A wilderness weather station

This case study is based on the software for a wilderness weather station that collects weather information in remote areas that do not have local infrastructure (power, communications, roads, etc.). These weather stations are part of a national weather information system that is intended to capture and analyse detailed weather information to help understand both local and national climate change and to support the national weather forecasting service.

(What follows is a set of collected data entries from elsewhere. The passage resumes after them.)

Lemma reg_byte_dword c o i :
  0 <= o < 0x4000 -> o mod 4 = 0 -> 0 <= i < 4 ->
  reg_byte c (o + i) = u8 (reg_dword c o .>> (8 * i)).
Proof.
  intros Ho Hal Hi.
  assert (exists k, o = 4 * k) as [k ->] by (exists (o / 4); dlia).
  destruct (Z.lt_ge_cases k 14) as [Hk|Hk].
  - assert (i = 0 \/ i = 1 \/ i = 2 \/ i = 3) as Hi' by lia.
    assert (k = 0 \/ k = 1 \/ k = 2 \/ k = 3 \/ k = 4 \/ k = 5 \/ k = 6 \/ k = 7 \/ k = 8 \/
            k = 9 \/ k = 10 \/ k = 11 \/ k = 12 \/ k = 13) as Hk' by lia.
    repeat destruct Hk' as [->|Hk']; try subst k; repeat destruct Hi' as [->|Hi']; try subst i;
      unfold reg_byte, reg_dword, byte_of; simpl; try reflexivity;
      by rewrite ?Z.shiftr_shiftr, ?(byte_wrap 32 _ 0), ?(byte_wrap 32 _ 1),
        ?(byte_wrap 32 _ 2), ?(byte_wrap 32 _ 3) by lia.
  - unfold reg_byte, reg_dword.
    repeat match goal with
    | |- context [?a <? ?b] => replace (a <? b) with false by (symmetry; apply Z.ltb_ge; lia)
    | |- context [?a =? ?b] => replace (a =? b) with false by (symmetry; apply Z.eqb_neq; lia)
    end.
    simpl. rewrite !andb_false_r. by rewrite Z.shiftr_0_l.
Qed.

Lemma fits_intro o w size :
  width_ok w = true -> 0 <= o -> o + w / 8 <= size -> fits o w size = true.
Proof.
  intros Hw Ho Hs. unfold fits. rewrite Hw. simpl.
  destruct (width_ok_cases w Hw) as [->|[->|[->| ->]]];
    apply andb_true_iff; split; apply Z.leb_le; dlia.
Qed.

(** Bit by bit, a half-word write replaces its half of the base. *)
Lemma testbit_merge o v base i :
  0 <= i -> in_w 32 v -> in_w 64 base ->
  Z.testbit (merge_base o 32 v base) i =
    if truthy (o .& 4) then (if i <? 32 then Z.testbit base i else Z.testbit v (i - 32))
    else (if i <? 32 then Z.testbit v i else Z.testbit base i).
Proof.
  intros Hi Hv Hb. unfold merge_base. change (32 =? 64) with false. cbv iota zeta.
  change 0xffffffff with (Z.ones 32).
  assert (Hn : 64 <= i -> Z.testbit base i = false) by (intros; apply (testbit_in_w 64); [done | lia]).
  assert (Hn' : forall j, 32 <= j -> Z.testbit v j = false)
    by (intros; apply (testbit_in_w 32); [done | lia]).
  assert (Hm : forall j, j < 0 -> Z.testbit v j = false) by (intros; by apply Z.testbit_neg_r).
  destruct (truthy (o .& 4)); rewrite Z.lor_spec, Z.land_spec, testbit_cnot, testbit_wrap,
    !Z.shiftl_spec by lia.
  - destruct (Z.ltb_spec i 32).
    + rewrite (Z.testbit_neg_r (Z.ones 32)), Hm by lia.
      destruct (Z.ltb_spec i 64); [| lia]. by rewrite andb_true_r, orb_false_r.
    + rewrite testbit_ones_ltb by lia.
      destruct (Z.ltb_spec i 64), (Z.ltb_spec (i - 32) 32); try lia; simpl.
      * by rewrite andb_false_r.
      * by rewrite Hn, Hn' by lia.
  - rewrite Z.sub_0_r, testbit_ones_ltb by lia.
    destruct (Z.ltb_spec i 32), (Z.ltb_spec i 64); try lia; simpl.
    + by rewrite andb_false_r.
    + rewrite Hn' by lia. by rewrite andb_true_r, orb_false_r.
    + by rewrite Hn by lia.
Qed.

(** Writing both halves of a base register, in either order. *)
Lemma merge_halves lo v b :
  (lo = 0x28 \/ lo = 0x30) -> in_w 64 v -> in_w 64 b ->
  merge_base (lo + 4) 32 (v .>> 32) (merge_base lo 32 (u32 v) b) = v /\
  merge_base lo 32 (u32 v) (merge_base (lo + 4) 32 (v .>> 32) b) = v.
Proof.
  intros Hlo Hv Hb.
  assert (Hu : in_w 32 (u32 v)) by (by apply wrap_range).
  assert (Hh : in_w 32 (v .>> 32)) by (by apply in_w_shiftr).
  assert (truthy (lo .& 4) = false /\ truthy ((lo + 4) .& 4) = true) as [E1 E2]
    by (destruct Hlo as [-> | ->]; done).
  assert (Hm : forall o x, in_w 32 x -> in_w 64 (merge_base o 32 x b)).
  { intros o x Hx. apply in_w_merge_base; [by apply (in_w_mono 32) | done]. }
  split; apply Z.bits_inj'; intros i Hi; rewrite !testbit_merge, E1, E2 by auto;
    destruct (Z.ltb_spec i 32); rewrite ?testbit_wrap, ?Z.shiftr_spec by lia;
    try (destruct (Z.ltb_spec i 32); [done | lia]); f_equal; lia.
Qed.

(** ** Properties *)

(** C8. Every store reachable from an initialisation, by any interleaving of
    resets, pending updates, configuration and register writes and steps of
    the rest of the system, satisfies [control_inv]: all registers keep their
    width, CSTS never shows a shutdown in progress unless CFS is set, and RDY
    implies CC.EN and admin queues that are page aligned, 2..256 deep and
    inside the address space. *)
Theorem control_reach_inv {S} `{!Lens S nwoas_control} (cb : nwoas_callbacks S)
    `{!ControlEnv cb} bar0 (s : S) :
  control_reach cb bar0 s -> control_inv (lget s).
Proof.
  induction 1 as [s|s op _ IH|s s' _ IH Heq].
  - apply (mwp_iff _ (fun _ s' => control_inv (lget s'))), control_init_inv; done.
  - apply (mwp_iff _ (fun _ s' => control_inv (lget s'))). destruct op; cbn [run_op].
    + apply control_reset_inv, IH; done.
    + by apply control_pending_inv.
    + wp_run. eapply mwp_mono; [by apply pci_write_inv |]. intros. by wp_run.
    + wp_run. eapply mwp_mono; [by apply reg_write_inv |]. intros. by wp_run.
  - by rewrite Heq.
Qed.
(* ===== verification/AdminState.v ===== *)
(** * Admin command state ([native-s226/admin_state.c], [.h])

    The I/O queue descriptors, features and the held asynchronous event of the
    controller, and the execution of one admin command.  [nwoas_admin_execute]
    acts on any store that holds the state, so that the cache callbacks can
    change the rest of that store; the output buffer is passed and returned. *)

From S2P Require Import Prelude AdminPayload.

Record nwoas_io_queue := mk_queue {
  q_base : Z;
  q_depth : Z;
  q_cqid : Z;
  q_present : bool;
  q_ien : bool;
}.

Record nwoas_admin_state := mk_admin {
  sq : nwoas_io_queue;
  cq : nwoas_io_queue;
  features : list Z;
  sq_generation : Z;
  cq_generation : Z;
  aer_cid : Z;
  aer_present : bool;
}.
#[export] Instance admin_eta : Eta nwoas_admin_state := fun s =>
  mk_admin (sq s) (cq s) (features s) (sq_generation s) (cq_generation s) (aer_cid s)
    (aer_present s).

(** NULL callbacks are [None]. *)
Record nwoas_admin_callbacks (S : Type) := {
  ac_contains : option (Z -> Z -> M S bool);
  ac_set_cache : option (bool -> M S bool);
  ac_get_cache : option (M S Z);
}.
#[global] Arguments ac_contains {S} _.
#[global] Arguments ac_set_cache {S} _.
#[global] Arguments ac_get_cache {S} _.

Record nwoas_admin_result := mk_admin_result {
  ar_result : Z;
  ar_bytes : Z;
  ar_status : Z;
  ar_changed : Z;
  ar_deferred : bool;
}.

(** ** Operations on the state *)

Definition get32 (p : list Z) (o : Z) : Z :=
  byte_at p o .| (byte_at p (o + 1) .<< 8) .| (byte_at p (o + 2) .<< 16) .|
  (byte_at p (o + 3) .<< 24).

Definition get64 (p : list Z) (o : Z) : Z := get32 p o .| (get32 p (o + 4) .<< 32).

Definition clear_queue : nwoas_io_queue := mk_queue 0 0 0 false false.

(** [x++] on a 64-bit counter. *)
Definition incr64 (x : Z) : Z := u64 (x + 1).

Definition admin_reset (full : bool) (s : nwoas_admin_state) : nwoas_admin_state := {|
  sq_generation := if q_present (sq s) then incr64 (sq_generation s) else sq_generation s;
  cq_generation := if q_present (cq s) then incr64 (cq_generation s) else cq_generation s;
  sq := clear_queue;
  cq := clear_queue;
  aer_present := false;
  aer_cid := 0;
  features := if full then <[6%nat := 1]> (replicate 12 0) else features s;
|}.

Definition admin_init (s : nwoas_admin_state) : nwoas_admin_state :=
  admin_reset true
    (mk_admin clear_queue clear_queue (features s) 0 0 (aer_cid s) (aer_present s)).

(** ** Command execution *)

Section admin.
Context {S : Type} `{!Lens S nwoas_admin_state} (cb : nwoas_admin_callbacks S).

Definition nwoas_admin_reset (full : bool) : M S unit := lmodify (admin_reset full).
Definition nwoas_admin_init : M S unit := lmodify admin_init.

The important characteristic of the weather station is that it has to be entirely self-contained as power and communications are not available. It may also be deployed far from a road so access for repairs is difficult and expensive. This means that the system has to have its own power generation capability (using either solar panels or wind power), communicates via satellite and must be able to reconfigure itself to cope with problems with the instruments and software upgrades. The software is embedded in that it it is part of a wider hardware/software system but the timing requirements are such that very fast responses are not required. Therefore, it need not be based on one of the architectural styles for real-time systems discussed in the book.

Use of this case study in teaching

This case study was originally developed to illustrate object-oriented development and it is well-suited to this as the instruments in the system can be represented as objects as can the data that is collected and uploaded to the weather information system. use cases can be developed showing the different interactions between the wilderness weather system and the weather information system.

However, I also use it as a basis to discuss more general issues of systems engineering – the need for some kinds of system to be entirely self-contained, the notion of power management in situations where available power is restricted, the idea of remote dynamic reconfiguration, where the system software is changed by remote interaction.